Estudantes do ensino secundário dos Estados Unidos durante uma marcha por seus direitos. Foto: The Leadership Conference
Estudantes do ensino secundário dos Estados Unidos durante uma marcha por seus direitos. Foto: The Leadership Conference

 

Washington, Estados Unidos, 13/1/2014 – O governo dos Estados Unidos estabeleceu, finalmente, novas pautas para reduzir o excesso de medidas disciplinares punitivas no sistema educacional, que levam muitos estudantes à expulsão ou à prisão por faltas de pouca importância.

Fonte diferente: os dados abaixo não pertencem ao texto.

(* ===== verification/User.v ===== *)
(** * User programs

    A user program is an interaction tree whose events are the system calls of
    user/user.h: what it computes between two calls is a function, a call
    hands control to the kernel and resumes with the kernel's answer, and a
    loop that need not end is [ITree.iter].  The kernel a program runs on is a
    parameter, the function [h] that answers a call and changes the world.
    [ends] is total correctness: the run is finite and reaches the outcome. *)

From ITree Require Import Core.ITreeDefinition.
From S2P Require Import Prelude.

(** ** System calls (user/user.h) *)

(** What fstat() reports (kernel/stat.h). *)
Record stat := mk_stat {
  st_dev : Z;
  st_ino : Z;
  st_type : Z;
  st_nlink : Z;
  st_size : Z;
}.

(** A call with the bytes it passes and the type of what comes back: the
    return value, with the bytes or the struct the kernel fills in. *)
Inductive sysE : Type -> Type :=
| SFork : sysE Z
| SExit (status : Z) : sysE Empty_set
| SWait : sysE (Z * Z)
| SPipe : sysE (Z * (Z * Z))
| SWrite (fd : Z) (bytes : list Z) : sysE Z
| SRead (fd : Z) (n : Z) : sysE (Z * list Z)
| SClose (fd : Z) : sysE Z
| SKill (pid : Z) : sysE Z
| SExec (path : list Z) (argv : list (list Z)) : sysE Z
| SOpen (path : list Z) (mode : Z) : sysE Z
| SMknod (path : list Z) (major minor : Z) : sysE Z
| SUnlink (path : list Z) : sysE Z
| SFstat (fd : Z) : sysE (Z * stat)
| SLink (old new : list Z) : sysE Z
| SMkdir (path : list Z) : sysE Z
| SChdir (path : list Z) : sysE Z
| SDup (fd : Z) : sysE Z
| SGetpid : sysE Z
| SSbrk (n flag : Z) : sysE Z
| SPause (n : Z) : sysE Z
| SUptime : sysE Z.

Definition prog := itree sysE.

#[export] Instance prog_ret : MRet prog := fun A a => Ret a.
#[export] Instance prog_bind : MBind prog := fun A B f m => ITree.bind m f.

Definition call {A} (e : sysE A) : prog A := ITree.trigger e.

(** exit() does not return. *)
Definition exit {A} (status : Z) : prog A := v ← call (SExit status); match v : Empty_set with end.

(** [for(;;) body], left with [inr]. *)
Definition loop {I A} (body : I -> prog (I + A)) (i : I) : prog A := ITree.iter body i.

(** The statements of a bounded [for]. *)
Fixpoint for_each {A} (l : list A) (body : A -> prog unit) : prog unit :=
  match l with
  | [] => mret tt
  | x :: l' => body x ;; for_each l' body
  end.

(** ** Running a program *)

Section Run.
Context {W : Type}.

(** The kernel: it answers a call, or ends the process. *)
Variable h : forall A, sysE A -> W -> (A * W) + W.

Inductive outcome (A : Type) :=
| Done (a : A) (w : W)
| Gone (w : W).
Arguments Done {A} a w.
Arguments Gone {A} w.

Fixpoint run {A} (n : nat) (t : prog A) (w : W) : option (outcome A) :=
  match n with
  | O => None
  | S n =>
      match observe t with
      | RetF a => Some (Done a w)
      | TauF t => run n t w
      | VisF e k =>
          match h _ e w with
          | inl (b, w') => run n (k b) w'
          | inr w' => Some (Gone w')
          end
      end
  end.

Definition ends {A} (t : prog A) (w : W) (o : outcome A) : Prop := exists n, run n t w = Some o.

Lemma run_more {A} n m (t : prog A) w o : (n <= m)%nat -> run n t w = Some o -> run m t w = Some o.
Proof.
  revert m t w. induction n as [|n IH]; intros m t w Hm E; [done|].
  destruct m as [|m]; [lia|]. cbn [run] in *. destruct (observe t) as [a|t'|X e k]; [done|apply IH; [lia|done]|].
  destruct (h X e w) as [[b w']|w']; [apply IH; [lia|done]|done].
Qed.

(** A program has at most one outcome. *)
Lemma ends_fun {A} (t : prog A) w o o' : ends t w o -> ends t w o' -> o = o'.
Proof.
  intros [n En] [m Em]. apply (run_more n (n + m)) in En; [|lia]. apply (run_more m (n + m)) in Em; [|lia]. congruence.
Qed.

Lemma ends_ret {A} (a : A) w : ends (mret a) w (Done a w).
Proof. by exists 1%nat. Qed.

Lemma observe_bind {A B} (t : prog A) (k : A -> prog B) : observe (t ≫= k) =
  match observe t with
  | RetF r => observe (k r)
  | TauF t' => TauF (t' ≫= k)
  | VisF e ke => VisF e (fun x => ke x ≫= k)
  end.
Proof. unfold mbind, prog_bind, observe. cbn. unfold observe. by destruct (_observe t). Qed.

(** A run depends on what a tree shows, not on how it is written. *)
Lemma run_observe {A} n (t t' : prog A) w : observe t = observe t' -> run n t w = run n t' w.
Proof. intros E. destruct n as [|n]; [done|]. cbn [run]. by rewrite E. Qed.

Lemma observe_loop {I A} (body : I -> prog (I + A)) i : observe (loop body i) =
  observe (body i ≫= (fun r => match r with inl j => Tau (loop body j) | inr a => Ret a end)).
Proof. reflexivity. Qed.

Lemma run_bind {A B} n m (t : prog A) (k : A -> prog B) w a w' o :
  run n t w = Some (Done a w') -> run m (k a) w' = Some o -> run (n + m) (t ≫= k) w = Some o.
Proof.
  revert t w. induction n as [|n IH]; intros t w E1 E2; [done|].
  cbn [run Nat.add] in *. rewrite observe_bind.
  destruct (observe t) as [r|t'|X e ke].
  - injection E1 as -> ->. change (run (S (n + m)) (k a) w' = Some o). by apply (run_more m); [lia|].
  - by apply IH.
  - destruct (h X e w) as [[b w1]|w1]; [by apply IH|done].
Qed.

Lemma ends_bind {A B} (t : prog A) (k : A -> prog B) w a w' o :
  ends t w (Done a w') -> ends (k a) w' o -> ends (t ≫= k) w o.
Proof. intros [n En] [m Em]. exists (n + m)%nat. by eapply run_bind. Qed.

Lemma run_assoc {A B C} n (t : prog A) (f : A -> prog B) (k : B -> prog C) w :
  run n (t ≫= fun a => f a ≫= k) w = run n ((t ≫= f) ≫= k) w.
Proof.
  revert t w. induction n as [|n IH]; intros t w; [done|]. cbn [run]. rewrite !observe_bind.
  destruct (observe t) as [r|t'|X e ke]; [by rewrite observe_bind|apply IH|].
  destruct (h X e w) as [[b w1]|w1]; [apply IH|done].
Qed.

Lemma run_bind_gone {A B} n (t : prog A) (k : A -> prog B) w w' :
  run n t w = Some (Gone w') -> run n (t ≫= k) w = Some (Gone w').
Proof.
  revert t w. induction n as [|n IH]; intros t w E1; [done|].
  cbn [run] in *. rewrite observe_bind.
  destruct (observe t) as [r|t'|X e ke]; [done|by apply IH|].
  destruct (h X e w) as [[b w1]|w1]; [by apply IH|by injection E1 as ->].
Qed.

Lemma ends_bind_gone {A B} (t : prog A) (k : A -> prog B) w w' :
  ends t w (Gone w') -> ends (t ≫= k) w (Gone w').
Proof. intros [n En]. exists n. by apply run_bind_gone. Qed.

Lemma ends_call {A} (e : sysE A) w a w' : h A e w = inl (a, w') -> ends (call e) w (Done a w').
Proof. intros E. exists 2%nat. cbn. by rewrite E. Qed.

Lemma ends_exit {A} st w w' : h _ (SExit st) w = inr w' -> ends (exit (A := A) st) w (Gone w').
Proof. intros E. exists 1%nat. cbn. by rewrite E. Qed.

Lemma ends_tau {A} (t : prog A) w o : ends t w o -> ends (Tau t) w o.
Proof. intros [n E]. by exists (S n). Qed.

(** One turn of a loop. *)
Lemma ends_loop {I A} (body : I -> prog (I + A)) i w j w' o :
  ends (body i) w (Done (inl j) w') -> ends (loop body j) w' o -> ends (loop body i) w o.
Proof.
  intros H1 [m H2]. assert (ends (body i ≫= (fun r => match r with inl j => Tau (loop body j) | inr a => Ret a end)) w o) as [n E].
  { eapply ends_bind; [exact H1|]. apply ends_tau. by exists m. }
  exists n. by rewrite (run_observe n _ _ w (observe_loop body i)).
Qed.

Lemma ends_loop_exit {I A} (body : I -> prog (I + A)) i w a w' :
  ends (body i) w (Done (inr a) w') -> ends (loop body i) w (Done a w').
Proof.
  intros H1. assert (ends (body i ≫= (fun r => match r with inl j => Tau (loop body j) | inr a => Ret a end)) w (Done a w')) as [n E].
  { eapply ends_bind; [exact H1|]. by exists 1%nat. }
  exists n. by rewrite (run_observe n _ _ w (observe_loop body i)).
Qed.

Lemma ends_loop_gone {I A} (body : I -> prog (I + A)) i w w' :
  ends (body i) w (Gone w') -> ends (loop body i) w (Gone w').
Proof.
  intros H1. assert (ends (body i ≫= (fun r => match r with inl j => Tau (loop body j) | inr a => Ret a end)) w (Gone w')) as [n E].
  { by apply ends_bind_gone. }
  exists n. by rewrite (run_observe n _ _ w (observe_loop body i)).
Qed.

End Run.
Arguments Done {W A} a w.
Arguments Gone {W A} w.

Os que criticam os rigorosos enfoques disciplinares alertam há anos que estes têm impacto direto sobre o futuro dos estudantes, e vários estudos sugerem um histórico de conduta cada vez pior no caso de quem em um princípio foi punido por problemas relativamente menores.

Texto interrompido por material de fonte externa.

(* ===== verification/UmallocSpec.v ===== *)
(** * Correctness of malloc() and free()

    The free list is abstracted to the list of its blocks in address order,
    from the static header on; the blocks that are in use are a second list.
    [heap_ok] says that the two are apart from each other and that the headers
    in memory represent them.  malloc() and free() keep it. *)

From S2P Require Import Prelude Abi User Ulib Umalloc.

(** ** Blocks *)

(** A block: the address of its header and its size in headers. *)
Definition blk : Type := Z * Z.
Definition bend (b : blk) : Z := b.1 + HDR * b.2.

(** Two blocks of the free list in order: not even adjacent. *)
Definition gap (x y : blk) : Prop := bend x < y.1.
Definition apart (x y : blk) : Prop := bend x <= y.1 \/ bend y <= x.1.

Fixpoint sorted (l : list blk) : Prop :=
  match l with
  | [] => True
  | x :: l' => Forall (gap x) l' /\ sorted l'
  end.

Lemma sorted_app l1 l2 : sorted (l1 ++ l2) <-> sorted l1 /\ sorted l2 /\ forall x y, x ∈ l1 -> y ∈ l2 -> gap x y.
Proof.
  induction l1 as [|a l1 IH]; cbn [app sorted].
  - split; [|tauto]. intros H. split; [done|]. split; [done|]. intros x y Hx. by apply not_elem_of_nil in Hx.
  - rewrite Forall_app, IH. split.
    + intros [[F1 F2] (S1 & S2 & G)]. split; [done|]. split; [done|]. intros x y Hx Hy.
      apply elem_of_cons in Hx as [->|Hx]; [|by apply G]. rewrite Forall_forall in F2. by apply F2.
    + intros [[F1 S1] (S2 & G)]. split; [split; [done|]|].
      * apply Forall_forall. intros y Hy. apply G; [apply elem_of_cons; by left|done].
      * split; [done|]. split; [done|]. intros x y Hx Hy. apply G; [apply elem_of_cons; by right|done].
Qed.

(** ** Linked paths *)

Fixpoint path (f : Z -> Z) (l : list Z) : Prop :=
  match l with
  | a :: (b :: _) as t => f a = b /\ path f t
  | _ => True
  end.

Lemma path_app f l1 x l2 : path f (l1 ++ x :: l2) <-> path f (l1 ++ [x]) /\ path f (x :: l2).
Proof.
  induction l1 as [|a l1 IH]; [cbn; tauto|]. destruct l1 as [|b l1]; [cbn; tauto|].
  change ((a :: b :: l1) ++ x :: l2) with (a :: b :: (l1 ++ x :: l2)).
  change ((a :: b :: l1) ++ [x]) with (a :: b :: (l1 ++ [x])). cbn [path]. cbn [app] in IH. tauto.
Qed.

(** The last pointer does not matter. *)
Lemma path_ext f g l z : (forall a, a ∈ l -> g a = f a) -> path f (l ++ [z]) -> path g (l ++ [z]).
Proof.
  induction l as [|a l IH]; intros E P; [done|]. destruct l as [|b l].
  - cbn in *. rewrite E; [done|]. apply elem_of_cons. by left.
  - change ((a :: b :: l) ++ [z]) with (a :: b :: (l ++ [z])) in *. destruct P as [P1 P2]. split.
    + rewrite E; [done|]. apply elem_of_cons. by left.
    + apply IH; [|done]. intros c Hc. apply E. apply elem_of_cons. by right.
Qed.

(** ** Headers *)

Lemma ptr_set_ptr a v s c : ptr (set_ptr a v s) c = if decide (c = a) then v else ptr s c.
Proof. unfold ptr, set_ptr. cbn. case_decide as E; [subst; by rewrite lookup_insert_eq|by rewrite lookup_insert_ne]. Qed.

Lemma siz_set_siz a v s c : siz (set_siz a v s) c = if decide (c = a) then u32 v else siz s c.
Proof. unfold siz, set_siz. cbn. case_decide as E; [subst; by rewrite lookup_insert_eq|by rewrite lookup_insert_ne]. Qed.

Estas práticas também repercutem mais nos estudantes procedentes de minorias étnicas ou com incapacidades, por isso são acusadas de uma parcialidade sistêmica, segundo os estudos. “Uma infração disciplinar rotineira cometida na escola deve levar o aluno à diretoria, não à delegacia”, disse o promotor-geral Eric Holder, ao anunciar as novas diretrizes no dia 8, junto com o secretário de Educação, Arne Duncan.

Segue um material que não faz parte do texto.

(** The body of [attempt_file] after the existence test, in test mode. *)
Lemma attempt_dummy_outcome (E : env) (local_path base_fname : string)
    (yes no : list string * list string) (w : world) :
  exists r w',
    try_catch (write_dummy E local_path base_fname ;;; ret yes)
              (fun _ => ret no) w = (Ok r, w') /\
    (r = yes \/ r = no) /\
    attempts (trace w') = attempts (trace w).
Proof.
  pose proof (attempts_unchanged (at_path local_path) net_or_write
                (write_dummy E local_path base_fname) w) as Hatt.
  unfold try_catch, bind, ret.
  destruct (write_dummy E local_path base_fname w) as [[[]|e] w1];
    cbn [snd] in Hatt; do 2 eexists; (split; [reflexivity|]);
    (split; [auto | apply Hatt; [now intros [] | apply confined_write_dummy]]).
Qed.

(** The same, with a real transfer. *)
Lemma attempt_transfer_outcome (E : env) (ftp : FTP)
    (remote_path base_fname local_path : string)
    (yes no : list string * list string) (w : world) :
  exists r w',
    try_catch
      (ok <- try_catch
               (ftp_cwd E remote_path ;;;
                download_file_with_progress E ftp base_fname local_path)
               (fun _ =>
                  download_file_with_progress E ftp
                    (rstrip_slash remote_path +:+ "/" +:+ base_fname)
                    local_path) ;;
       if ok : bool then ret yes else ret no)
      (fun _ => ret no) w = (Ok r, w') /\
    (r = yes \/ r = no) /\
    attempts (trace w') = attempts (trace w).
Proof.
  match goal with |- context [bind ?m _] =>
    pose proof (attempts_unchanged (at_path local_path) net_or_write m w) as Hatt;
    unfold try_catch at 1, bind at 1; destruct (m w) as [[[]|e] w1]
  end; cbn [snd] in Hatt; unfold ret; do 2 eexists; (split; [reflexivity|]);
    (split; [auto|]); apply Hatt; try (now intros []);
    (apply confined_try_catch;
     [ apply confined_bind; [by_mono confined_ftp_cwd | intros _];
       apply confined_download_file_with_progress
     | intros _; apply confined_download_file_with_progress ]).
Qed.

É a primeira vez que o governo dá uma orientação deste tipo, em um esforço conjunto dos departamentos de Justiça e de Educação com ativistas pela sociedade civil. Organizações que lutam pelos direitos civis e contra a pobreza, bem como entidades educacionais, elogiaram a nova postura, que anima as escolas a buscarem soluções locais para a disciplina, fixa limites claros para a aplicação da lei e propõe um papel mais preponderante de conselheiros e trabalhadores da saúde mental.

Também marca um ponto de inflexão na cultura de segurança máxima que se instalou nos centros de ensino após um atentado em uma escola superior de Colombine, no Corolado, em que morreram 15 pessoas, em 1999. “Depois desse trágico incidente houve um deslocamento para o enfoque de tolerância zero e maior presença da polícia nas escolas. Mas essa combinação era uma receita para o desastre”, afirmou Thena Robinson Mock, diretora de projetos da campanha Acabemos com o Túnel da Escola para a Prisão, da organização ativista Advancement Project, em entrevista à IPS.

“De repente, os atos disciplinares de rotina começaram a dar lugar à intervenção policial. Até o momento vimos uma enorme quantidade de jovens, sobretudo afrodescendentes, prejudicados tanto pela interação com as forças da lei quanto pela expulsão da sala de aula. Sabemos que se uma criança não está na escola seguramente caminha para a prisão”, afirmou Mock.

Segundo a ativista foi “um momento decisivo” o governo federal reconhecer que as políticas de tolerância zero contribuíram com o que ela e funcionários federais denominam de “um túnel direto da escola para a prisão”.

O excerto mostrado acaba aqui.